◆ **Exercise aim**
Each line in the records below, from the one that contains "Fixpoint show (fuel" to the one that contains "let line := blanks", should be reproduced exactly, the first and last included.

-------

Lemma unfold_pruned f D h a t : unfold_tree f h a = Some t → dirs (prune name t) ⊆ D → unfold_tree f (trim D h) a = Some (prune name t).
Proof.
  revert a t. induction f as [|f IH]; intros a t Ht HD; [done|].
  destruct (h !! a) as [[n s|n cs]|] eqn:Ha; [| |simpl in Ht; by rewrite Ha in Ht].
  - simpl in *. rewrite trim_lookup, Ha in *. by simplify_eq/=.
  - destruct (unfold_dir _ _ _ _ _ _ Ha Ht) as (ts & -> & Hts). simpl in HD. apply union_subseteq in HD as [Hin HD]. apply singleton_subseteq_l in Hin.
    apply (unfold_dir_2 _ _ _ _ (filter (λ c, ¬ named h c) cs)); [rewrite trim_lookup, Ha; simpl; by rewrite decide_True|].
    clear Ha Ht. revert HD. induction Hts as [|c t cs ts Hc Hts IHts]; [constructor|]. csimpl. destruct (unfold_addr _ _ _ _ Hc) as (_ & x & Hx & Hxn).
    rewrite filter_cons, Hxn. destruct (decide (getName x = name)) as [Hn|Hn].
    + intros HD. rewrite decide_False by (intros H; apply H; unfold named; rewrite Hx; simpl; by rewrite Hn). by apply IHts.
    + intros HD. simpl in HD. apply union_subseteq in HD as [HD1 HD2]. rewrite decide_True by (unfold named; rewrite Hx; simpl; congruence). simpl. constructor; [by apply IH|by apply IHts].
Qed.
End remove.

(** Nothing below a pruned tree has the name. *)
Lemma prune_clean name t b : (b, name) ∈ tail (preorder (prune name t)) → False.
Proof.
  revert t. fix IH 1. intros [a n s|a n ts]; simpl; [by intros []%not_elem_of_nil|]. induction ts as [|t ts IHts]; csimpl; [by intros []%not_elem_of_nil|].
  destruct (decide (tname t = name)) as [E|E]; [exact IHts|]. csimpl. intros [Hin|Hin]%elem_of_app; [|exact (IHts Hin)].
  specialize (IH t). destruct t as [a' n' s'|a' n' ts']; simpl in *; [by apply list_elem_of_singleton in Hin as [= ? ?]|].
  apply elem_of_cons in Hin as [[= -> ->]|Hin]; [done|exact (IH Hin)].
Qed.

(** [add] extends the tree of a directory, if the child does not contain the directory. *)
Lemma add_spec f h a n ts c tc h' :
  unfold_tree (S f) h a = Some (DirT a n ts) → unfold_tree f h c = Some tc → a ∉ addrs tc → add h a c = Some (inl h') →
  unfold_tree (S f) h' a = Some (DirT a n (ts ++ [tc])).
Proof.
  intros Ht Hc Ha Hadd. unfold add in Hadd. destruct (h !! a) as [[n' s|n' cs]|] eqn:Hh; simplify_eq/=. destruct (unfold_dir _ _ _ _ _ _ Hh Ht) as (ts' & [= <- <-] & Hts).
  apply (unfold_dir_2 _ _ _ _ (cs ++ [c])); [by rewrite lookup_insert_eq|]. apply Forall2_app; [|constructor; [by apply unfold_insert|constructor]].
  apply Forall2_same_length_lookup. split; [by eapply Forall2_length|]. intros i c' t' Hc' Ht'. pose proof (Forall2_lookup_lr _ _ _ _ _ _ Hts Hc' Ht') as Hu.
  apply unfold_insert; [exact Hu|]. apply (not_below_itself (S f) h a n ts t' Ht); [by eapply list_elem_of_lookup_2|by exists f, c'].
Qed.

(** C37: the composite file system refines trees.  Below a node whose pointers form a finite
    tree (children may be shared), every function terminates within the height of the tree:
    [size] is the sum of the file sizes while it fits an [int], [ls] prints the tree, [find]
    returns the first node of that name in preorder or null, and [remove] leaves exactly the
    tree without the subtrees of that name, in which nothing but the node itself can have
    the name; the trees of other nodes lose nothing but subtrees of that name. *)
Theorem composite_refines_tree fuel h a t name :
  unfold_tree fuel h a = Some t →
  (sizes_ok t → (tree_size t ≤ INT_MAX)%Z → node_size fuel h a = Some (tree_size t)) ∧
  (∀ indent, ls fuel h indent a = Some (tree_ls indent t)) ∧
  find fuel h a name = Some (first_named name (preorder t)) ∧
  ∃ h', remove fuel h a name = Some h' ∧ unfold_tree fuel h' a = Some (prune name t) ∧
    (∀ b, (b, name) ∉ tail (preorder (prune name t))) ∧
    (∀ f b tb, unfold_tree f h b = Some tb → ∃ tb', unfold_tree f h' b = Some tb' ∧ prune name tb' = prune name tb).
Proof.
  intros Ht. split; [by apply node_size_spec|]. split; [intros indent; by apply ls_spec|]. split; [by apply find_spec|].
  exists (trim name (dirs (prune name t)) h). split; [by apply remove_spec|]. split; [by apply unfold_pruned|]. split; [intros b Hb; exact (prune_clean _ _ _ Hb)|].
  intros f b tb Hb. destruct (unfold_trim name f (dirs (prune name t)) h b tb Hb) as (tb' & H1 & H2 & _). by exists tb'.
Qed.

(** The file system of [main]: [docs] with two files, [images] with one, under the root. *)
Definition main_heap : gmap nat Node :=
  {[0 := Directory "/" [1; 2]; 1 := Directory "docs" [3; 4]; 2 := Directory "images" [5]; 3 := File "a.txt" 100; 4 := File "b.txt" 200; 5 := File "pic.jpg" 500]}%string.

Lemma composite_refines_tree_witness :
  ∃ t h', unfold_tree 3 main_heap 0 = Some t ∧ node_size 3 main_heap 0 = Some 800%Z ∧ remove 3 main_heap 0 "b.txt" = Some h' ∧
    unfold_tree 3 h' 0 = Some (prune "b.txt" t) ∧ node_size 3 h' 0 = Some 600%Z.
Proof.
  destruct (unfold_tree 3 main_heap 0) as [t|] eqn:Ht; [|discriminate].
  destruct (composite_refines_tree 3 main_heap 0 t "b.txt" Ht) as (Hs & _ & _ & h' & Hr & Hp & _ & _).
  exists t, h'. vm_compute in Ht. injection Ht as <-. split; [reflexivity|]. split; [apply Hs; [vm_compute; intuition congruence|vm_compute; congruence]|].
  split; [exact Hr|]. split; [exact Hp|]. vm_compute in Hr. injection Hr as <-. vm_compute. reflexivity.
Defined.

(** ** The components of a user interface *)

Module UI.

Inductive Component := Leaf (id : string) | Container (id : string) (children : list nat).

Definition component_id (c : Component) : string := match c with Leaf id | Container id _ => id end.

Definition add (h : gmap nat Component) (a child : nat) : option (gmap nat Component + string) :=
  n ← h !! a;
  match n with
  | Container id cs => Some (inl (<[a := Container id (cs ++ [child])]> h))
  | Leaf _ => Some (inr "cannot add Child to a leaf"%string)
  end.

Fixpoint show (fuel : nat) (h : gmap nat Component) (indent a : nat) : option (list string) :=
  match fuel with
  | O => None
  | S fuel =>
      n ← h !! a;
      let line := blanks indent +:+ "|-" +:+ component_id n in
      match n with Leaf _ => Some [line] | Container _ cs => ls ← each_child (show fuel h (indent + 2)) cs; Some (line :: ls) end
  end.

(** [Activity::getInstance]: the one activity is made by the first call, with its name. *)
Definition getInstance (instance : option string) (id : string) : option string * string :=
  let made := default id instance in (Some made, made).

(** The same shape as files and directories. *)
Definition as_node (c : Component) : Node := match c with Leaf id => File id 0 | Container id cs => Directory id cs end.

Fixpoint tree_show (indent : nat) (t : Tree) : list string :=
  match t with
  | FileT _ n _ => [blanks indent +:+ "|-" +:+ n]
  | DirT _ n ts => (blanks indent +:+ "|-" +:+ n) :: (ts ≫= tree_show (indent + 2))
  end.

(** [show] prints the tree of components, each indented by its depth. *)
Theorem show_spec fuel h a t indent : unfold_tree fuel (as_node <$> h) a = Some t → show fuel h indent a = Some (tree_show indent t).
Proof.
  revert a t indent. induction fuel as [|fuel IH]; intros a t indent Ht; [done|]. destruct (h !! a) as [[n|n cs]|] eqn:Ha.
  - simpl in *. rewrite lookup_fmap, Ha in *. by simplify_eq/=.
  - destruct (unfold_dir fuel (as_node <$> h) a n cs t) as (ts & -> & Hts); [by rewrite lookup_fmap, Ha|done|]. simpl. rewrite Ha. simpl.
    assert (each_child (show fuel h (indent + 2)) cs = Some (ts ≫= tree_show (indent + 2))) as ->; [|done].
    clear Ha Ht. induction Hts as [|c t cs ts Hc Hts IHts]; [done|]. simpl. rewrite (IH c t _ Hc). simpl. by rewrite IHts.
  - simpl in Ht. by rewrite lookup_fmap, Ha in Ht.
Qed.

(** Later calls of [getInstance] do not rename the activity. *)
Lemma getInstance_once ids id : (fold_left (λ s i, (getInstance s i).1) ids (getInstance None id).1) = Some id.
Proof. simpl. induction ids as [|i ids IH]; [done|]. exact IH. Qed.
End UI.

-------

◆ **Task answer**
Fixpoint show (fuel : nat) (h : gmap nat Component) (indent a : nat) : option (list string) :=
  match fuel with
  | O => None
  | S fuel =>
      n ← h !! a;
      let line := blanks indent +:+ "|-" +:+ component_id n in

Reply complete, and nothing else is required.